# Exit Clearance ECC-B



## ldwand (Nov 9, 2014)

I went to the Philippine bureau of Immigration Website to check on the requirements for an ECC-B exit clearance, I do have an valid ACR I card and plan on returning after a three week stay in the US. I didn't really get much info, so I googled and found the most recent post of May 2018 and it said I just check in at the airport and pay the fee and will be good to go. Now, I've been in the Phils long enough to know that up to date information is hard to come by and the Bureau of Immigration rules change constantly and every time my wife and I have gone there the requirements are always different than what the website says and the forms on the website are no longer in use. Anyway, some expertise from someone here would be appreciated.
Thanks


----------



## Tukaram (Dec 18, 2014)

I am on a 13a visa and just left the PIs for a quick US visit. The main part of the ECC-B is the return authorization. That keeps your 13a current while you are out of the country. 


I did mine at the local BI office because I wanted no delays at the airport, but they say you can get it at the airport. There was no picture required (tourist ECC asked for 5 pics?!). No fingerprints etc. Just a single page form, the fee, and a copy of your itinerary (they said that was optional but I brought it and they took it). 

It was super easy and fast. I probably could have done it at the airport. 

p500 Express Fee
p700 ECC fee
p250 Head tax
p1,400 RP fee (return authorization)
p30 Legal research fee


----------



## ldwand (Nov 9, 2014)

Thank you, so much.


----------



## M.C.A. (Feb 24, 2013)

I have the 13a Visa or Permanent Resident ACR card and left way back in 2008, I had to pay something like $60 in pesos only, at the Airport and back then the Airport Tax booth and the PBI counter were in the same area the Tax booth wouldn't allow me to pay until I check with the PBI first and then I was allowed to pay the Airport Tax but it's been a long time for me so there shouldn't' be any slow ups at the Airport just make sure to bring pesos for both the ECC B clearance and the Airport Tax.
Emigration Clearance Certificate (ECC)


----------



## DonAndAbby (Jan 7, 2013)

Tukaram said:


> I am on a 13a visa and just left the PIs for a quick US visit. The main part of the ECC-B is the return authorization. That keeps your 13a current while you are out of the country.
> 
> 
> I did mine at the local BI office because I wanted no delays at the airport, but they say you can get it at the airport. There was no picture required (tourist ECC asked for 5 pics?!). No fingerprints etc. Just a single page form, the fee, and a copy of your itinerary (they said that was optional but I brought it and they took it).
> ...


Not many BI offices can do ECC-B. Check this list and check at your local office to be sure.

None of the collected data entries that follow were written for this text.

(** * Screenshot tree reconciliation ([.github/scripts/sync_folders.py])

    A shallow embedding of the reconciliation script and the proofs of its
    specification.  The file system is a finite map from paths to nodes,
    the Python functions are state-passing computations that may raise,
    and the image library (PIL, imagehash) is an interface. *)

From stdpp Require Import gmap strings list fin_maps sorting.
From Stdlib.Strings Require Import Byte Ascii.
From Stdlib Require Import ZArith.

Open Scope string_scope.
Open Scope list_scope.

(** ** Paths and the file system *)

(** A path is the list of its components, innermost first: [a/b/c] is
    [["c"; "b"; "a"]].  So [p / n] is [n :: p], [p.name] is the head and
    [p.parent] the tail. *)
Abbreviation path := (list string).

Definition child (d : path) (n : string) : path := n :: d.

Definition name (p : path) : string :=
  match p with
  | [] => ""
  | n :: _ => n
  end.

Definition parent (p : path) : path := tail p.


(** A node is a regular file with its bytes, or a directory.  Symbolic
    links, permissions and time stamps are not modelled. *)
Inductive node : Type :=
  | File (c : list byte)
  | Dir.

#[global] Instance byte_eq_dec : EqDecision byte.
Proof.
  intros x y. destruct (Byte.eqb x y) eqn:E.
  - left. by apply Byte.byte_dec_bl.
  - right. intros Hxy. apply Byte.byte_dec_lb in Hxy. congruence.
Defined.

#[global] Instance node_eq_dec : EqDecision node.
Proof. solve_decision. Defined.

Abbreviation fs := (gmap (list string) node).

(** Every entry lives in a directory. *)
Definition wf (m : fs) : Prop :=
  map_Forall (λ p _, match p with [] => True | _ :: d => m !! d = Some Dir end) m.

http://www.immigration.gov.ph/image...2018_Oct/2018Oct09_DirectoryofTransaction.pdf

My local office Olongapo does not do them. It was quick and simple at Clark airport. I will be doing it again in about 10 days, on the way to Hong Kong.


----------



## JShannon (Jan 28, 2014)

Recently returned from a month out of the country. When I left this time and the last five times before I have always done it at the airport, never has been a problem. Do not line up in the normal Immigration line for departures. There is a separate line for I card holders that we have to use.

Ask where it is located when you enter the Immigration clearance area. As an added bonus the line is usually very small!!


----------



## DonAndAbby (Jan 7, 2013)

JShannon said:


> Recently returned from a month out of the country. When I left this time and the last five times before I have always done it at the airport, never has been a problem. Do not line up in the normal Immigration line for departures. There is a separate line for I card holders that we have to use.
> 
> Ask where it is located when you enter the Immigration clearance area. As an added bonus the line is usually very small!!


Good to know about the special line! I assume you were at NAIA?

At Clark I don't think they have a special line. The normal agent just directs you over to the little office on the left to pay the ECC-B, and then you return to the regular agent to finish up. Clark is much lower volume so probably no need for the special line yet.


----------



## JShannon (Jan 28, 2014)

DonAndAbby said:


> Good to know about the special line! I assume you were at NAIA?
> 
> At Clark I don't think they have a special line. The normal agent just directs you over to the little office on the left to pay the ECC-B, and then you return to the regular agent to finish up. Clark is much lower volume so probably no need for the special line yet.


Yes I was, went to the special line then they give you the priority line to finish up, pretty painless.


----------



## Rebaqshratz (May 15, 2016)

Yep easy pease at Manila just the death of a thousand cuts paying a lttle here and a little there...


----------